→ WHAT THE TASK ASKS
For this exercise, output the line containing "get_experiment_dashboard_metadata_context cd_id enr_mode" and every line after it through the end of the records, exactly, and no other line.

→ RECORDS SHOWN
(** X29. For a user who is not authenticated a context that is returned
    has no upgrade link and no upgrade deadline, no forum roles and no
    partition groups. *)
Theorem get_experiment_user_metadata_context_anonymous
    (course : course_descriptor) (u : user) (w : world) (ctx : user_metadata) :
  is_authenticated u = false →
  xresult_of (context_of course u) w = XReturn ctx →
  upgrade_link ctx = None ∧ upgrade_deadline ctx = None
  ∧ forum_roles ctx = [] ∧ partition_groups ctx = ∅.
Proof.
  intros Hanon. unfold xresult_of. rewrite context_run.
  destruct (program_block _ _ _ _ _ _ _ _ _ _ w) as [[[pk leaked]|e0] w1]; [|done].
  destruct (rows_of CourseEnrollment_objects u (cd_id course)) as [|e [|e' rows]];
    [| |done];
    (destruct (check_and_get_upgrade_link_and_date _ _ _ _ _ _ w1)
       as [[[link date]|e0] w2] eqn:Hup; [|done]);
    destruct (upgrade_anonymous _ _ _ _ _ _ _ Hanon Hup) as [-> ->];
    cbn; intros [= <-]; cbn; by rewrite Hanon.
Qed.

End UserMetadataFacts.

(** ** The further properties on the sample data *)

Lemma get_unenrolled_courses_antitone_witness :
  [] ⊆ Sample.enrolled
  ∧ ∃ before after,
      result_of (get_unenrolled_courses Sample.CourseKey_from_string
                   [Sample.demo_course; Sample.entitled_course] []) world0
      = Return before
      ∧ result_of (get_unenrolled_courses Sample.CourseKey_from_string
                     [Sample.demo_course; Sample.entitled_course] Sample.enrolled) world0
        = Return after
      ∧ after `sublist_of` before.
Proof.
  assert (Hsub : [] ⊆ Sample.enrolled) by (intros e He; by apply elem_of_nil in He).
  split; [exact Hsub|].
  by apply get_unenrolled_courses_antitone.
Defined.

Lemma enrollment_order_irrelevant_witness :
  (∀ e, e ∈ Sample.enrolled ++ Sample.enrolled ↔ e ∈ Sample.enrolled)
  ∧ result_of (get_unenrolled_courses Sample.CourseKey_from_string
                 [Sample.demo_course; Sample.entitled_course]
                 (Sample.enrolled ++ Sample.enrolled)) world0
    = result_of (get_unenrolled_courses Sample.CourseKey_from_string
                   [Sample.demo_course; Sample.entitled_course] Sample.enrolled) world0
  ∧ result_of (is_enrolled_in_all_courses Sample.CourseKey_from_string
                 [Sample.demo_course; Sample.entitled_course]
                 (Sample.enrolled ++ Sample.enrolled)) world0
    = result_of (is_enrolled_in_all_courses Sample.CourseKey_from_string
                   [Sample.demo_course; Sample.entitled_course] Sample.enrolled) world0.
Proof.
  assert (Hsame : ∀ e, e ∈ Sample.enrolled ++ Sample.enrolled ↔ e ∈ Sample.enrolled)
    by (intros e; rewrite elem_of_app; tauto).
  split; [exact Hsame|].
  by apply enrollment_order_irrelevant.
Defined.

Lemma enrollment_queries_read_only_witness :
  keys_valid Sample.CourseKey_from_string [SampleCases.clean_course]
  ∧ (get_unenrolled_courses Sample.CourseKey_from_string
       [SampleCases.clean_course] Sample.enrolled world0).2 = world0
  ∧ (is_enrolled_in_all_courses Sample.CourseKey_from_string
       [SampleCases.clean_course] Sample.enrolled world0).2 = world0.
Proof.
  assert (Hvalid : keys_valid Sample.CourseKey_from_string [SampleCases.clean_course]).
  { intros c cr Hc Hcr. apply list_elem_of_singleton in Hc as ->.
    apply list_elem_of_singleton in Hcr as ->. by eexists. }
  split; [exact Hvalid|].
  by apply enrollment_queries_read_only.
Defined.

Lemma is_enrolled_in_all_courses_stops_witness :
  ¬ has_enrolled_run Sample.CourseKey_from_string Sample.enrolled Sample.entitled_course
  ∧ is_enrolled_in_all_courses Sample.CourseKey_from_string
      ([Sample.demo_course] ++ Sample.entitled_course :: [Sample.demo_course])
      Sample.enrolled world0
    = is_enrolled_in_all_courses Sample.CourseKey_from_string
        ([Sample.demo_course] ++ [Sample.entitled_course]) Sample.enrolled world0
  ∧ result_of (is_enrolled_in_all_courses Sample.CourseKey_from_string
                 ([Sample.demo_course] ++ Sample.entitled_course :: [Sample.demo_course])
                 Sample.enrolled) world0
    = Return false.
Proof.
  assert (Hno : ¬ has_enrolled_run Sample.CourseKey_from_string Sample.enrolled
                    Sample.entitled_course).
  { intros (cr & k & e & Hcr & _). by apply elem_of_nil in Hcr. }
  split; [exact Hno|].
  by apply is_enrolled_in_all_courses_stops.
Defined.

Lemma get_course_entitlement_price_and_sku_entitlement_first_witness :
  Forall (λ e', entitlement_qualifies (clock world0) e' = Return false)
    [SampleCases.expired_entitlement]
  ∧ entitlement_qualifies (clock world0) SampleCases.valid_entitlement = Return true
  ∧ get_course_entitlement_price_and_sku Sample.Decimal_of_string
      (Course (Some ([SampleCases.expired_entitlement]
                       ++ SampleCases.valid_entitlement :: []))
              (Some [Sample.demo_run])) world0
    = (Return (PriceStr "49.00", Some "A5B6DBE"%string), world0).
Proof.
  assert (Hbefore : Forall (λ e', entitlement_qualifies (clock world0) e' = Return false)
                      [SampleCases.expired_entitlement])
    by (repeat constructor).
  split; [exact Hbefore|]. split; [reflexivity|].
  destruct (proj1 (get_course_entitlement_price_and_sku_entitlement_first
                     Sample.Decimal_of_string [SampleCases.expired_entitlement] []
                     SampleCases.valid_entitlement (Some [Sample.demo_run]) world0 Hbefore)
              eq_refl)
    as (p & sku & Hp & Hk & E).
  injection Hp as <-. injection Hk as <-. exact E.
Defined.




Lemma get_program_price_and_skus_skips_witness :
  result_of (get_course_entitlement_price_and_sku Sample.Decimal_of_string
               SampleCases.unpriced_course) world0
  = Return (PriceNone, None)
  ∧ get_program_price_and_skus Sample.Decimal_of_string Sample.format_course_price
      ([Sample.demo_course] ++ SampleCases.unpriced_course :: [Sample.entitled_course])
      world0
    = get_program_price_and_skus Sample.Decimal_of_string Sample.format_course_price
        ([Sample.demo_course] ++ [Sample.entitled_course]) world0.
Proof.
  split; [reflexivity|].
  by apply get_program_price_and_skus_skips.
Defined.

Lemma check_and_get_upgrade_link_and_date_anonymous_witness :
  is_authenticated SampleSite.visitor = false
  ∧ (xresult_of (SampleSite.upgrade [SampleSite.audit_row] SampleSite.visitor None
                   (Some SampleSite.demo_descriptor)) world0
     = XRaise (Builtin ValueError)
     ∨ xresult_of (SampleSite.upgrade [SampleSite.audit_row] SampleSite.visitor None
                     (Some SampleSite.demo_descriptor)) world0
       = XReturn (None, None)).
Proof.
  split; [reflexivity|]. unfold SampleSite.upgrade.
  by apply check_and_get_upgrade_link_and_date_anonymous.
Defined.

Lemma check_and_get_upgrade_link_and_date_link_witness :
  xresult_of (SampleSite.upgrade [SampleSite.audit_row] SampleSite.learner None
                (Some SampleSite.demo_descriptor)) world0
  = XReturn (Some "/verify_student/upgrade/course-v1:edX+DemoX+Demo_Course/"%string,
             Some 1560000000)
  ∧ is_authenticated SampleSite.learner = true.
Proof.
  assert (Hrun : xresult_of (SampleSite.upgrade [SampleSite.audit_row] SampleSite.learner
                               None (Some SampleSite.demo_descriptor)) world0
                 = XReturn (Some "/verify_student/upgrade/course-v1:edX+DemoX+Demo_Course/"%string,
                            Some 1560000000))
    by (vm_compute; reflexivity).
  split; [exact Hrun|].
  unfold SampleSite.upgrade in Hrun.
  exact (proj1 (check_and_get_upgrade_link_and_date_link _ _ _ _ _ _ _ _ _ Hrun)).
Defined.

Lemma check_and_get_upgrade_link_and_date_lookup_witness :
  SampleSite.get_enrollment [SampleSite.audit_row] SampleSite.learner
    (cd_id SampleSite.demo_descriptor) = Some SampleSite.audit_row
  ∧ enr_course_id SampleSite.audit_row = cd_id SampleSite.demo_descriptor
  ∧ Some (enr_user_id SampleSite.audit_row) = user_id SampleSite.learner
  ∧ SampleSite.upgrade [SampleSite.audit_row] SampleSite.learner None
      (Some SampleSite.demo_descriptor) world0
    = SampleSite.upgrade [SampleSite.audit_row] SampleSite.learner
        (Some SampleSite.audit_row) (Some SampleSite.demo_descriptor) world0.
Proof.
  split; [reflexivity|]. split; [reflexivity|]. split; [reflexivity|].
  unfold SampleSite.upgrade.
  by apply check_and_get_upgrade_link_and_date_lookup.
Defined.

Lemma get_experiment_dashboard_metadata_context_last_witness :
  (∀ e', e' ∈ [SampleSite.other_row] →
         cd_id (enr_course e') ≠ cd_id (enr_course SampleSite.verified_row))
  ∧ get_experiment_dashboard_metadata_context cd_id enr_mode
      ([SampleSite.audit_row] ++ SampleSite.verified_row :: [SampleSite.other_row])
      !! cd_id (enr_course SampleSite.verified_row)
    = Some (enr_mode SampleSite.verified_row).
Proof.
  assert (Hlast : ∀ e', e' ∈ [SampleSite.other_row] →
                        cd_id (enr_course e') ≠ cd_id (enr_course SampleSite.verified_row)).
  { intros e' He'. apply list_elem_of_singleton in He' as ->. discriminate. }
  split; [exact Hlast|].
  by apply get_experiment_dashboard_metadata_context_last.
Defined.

→ REPLY
  ∧ get_experiment_dashboard_metadata_context cd_id enr_mode
      ([SampleSite.audit_row] ++ SampleSite.verified_row :: [SampleSite.other_row])
      !! cd_id (enr_course SampleSite.verified_row)
    = Some (enr_mode SampleSite.verified_row).
Proof.
  assert (Hlast : ∀ e', e' ∈ [SampleSite.other_row] →
                        cd_id (enr_course e') ≠ cd_id (enr_course SampleSite.verified_row)).
  { intros e' He'. apply list_elem_of_singleton in He' as ->. discriminate. }
  split; [exact Hlast|].
  by apply get_experiment_dashboard_metadata_context_last.
Defined.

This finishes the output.